(* ===== verification/Resolver.v ===== *)
(** * Resolver: the statements, and a module

    [src/src/ast/resolve.c], the rest: [resolve_stmt], the files of a module, and
    [resolve_module], with [src/src/ast/resolve.h].  A statement's pointer is
    its file, its place in the file, and the path below it. *)

From Stdlib Require Import String.
From S2P Require Import Ast Facts.
From S2P Require Import Prelude Types Mir Decl Diagnostics Strings HashMap Registry RegistryTypes RegistryState Functions Scopes Instantiate Build Check TypeExprs Resolve Declare.

Section statements.
Context (type_addr str_addr : nat -> N) (node_addr : NodePtr -> N) (ident_addr : IdentPtr -> N) (type_fuel depth : nat) (res : Resolution).

#[local] Abbreviation type_accepts := (Check.type_accepts type_addr str_addr).
#[local] Abbreviation borrow_into := (Check.borrow_into node_addr).
#[local] Abbreviation mark_implicit_move := (Check.mark_implicit_move type_addr str_addr node_addr type_fuel).
#[local] Abbreviation fact_type := (Check.fact_type node_addr).
#[local] Abbreviation resolve_type_expr := (TypeExprs.resolve_type_expr type_addr str_addr type_fuel res depth).
#[local] Abbreviation resolve_expr := (Resolve.resolve_expr type_addr str_addr node_addr type_fuel depth res depth).

Section recursion.
Context (stmt_at : NodePtr -> ASTStmt -> Resolve unit).

#[local] Abbreviation resolve_func_body := (Declare.resolve_func_body str_addr node_addr ident_addr stmt_at).
#[local] Abbreviation declare_func := (Declare.declare_func type_addr str_addr node_addr ident_addr type_fuel depth res stmt_at).

(** Neither of two types is an error. *)
Definition both_known (a b : TypePtr) : Resolve bool :=
  wrong ← is_error_type a;
  wrong' ← is_error_type b;
  mret (negb wrong && negb wrong').

(** What a variable declared with a type gets from its initializer. *)
Definition check_initializer (path : NodePtr) (init : ASTExpr) (declared : TypePtr) : Resolve TypePtr :=
  let span := expr_span init in
  init_type ← fact_type path;
  known ← both_known declared init_type;
  accepted ← (if known : bool then type_accepts declared init_type else mret true);
  if negb accepted then
    view ← derefs_to type_addr str_addr declared;
    text ← ask_types (fun r => Some (type_is_str_ref (deref r) (deref r init_type)));
    wanted ← type_name declared;
    (if negb (bool_decide (view = None)) && text then
       diag GAB_ERR_TYPE span ("text is borrowed characters, so " +:+ wanted +:+ " cannot take it")
     else
       given ← type_name init_type;
       diag GAB_ERR_TYPE span ("cannot initialize a variable of type " +:+ wanted +:+ " with a value of type " +:+ given));;
    resolver_error_type
  else
    borrowed ← borrow_into path init declared span;
    if borrowed : bool then mret declared else resolver_error_type.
:::::
> PROBLEM DETAILS
For the records above, state how many lines contain the string "Import", with no added text.

> EXERCISE SOLUTION
3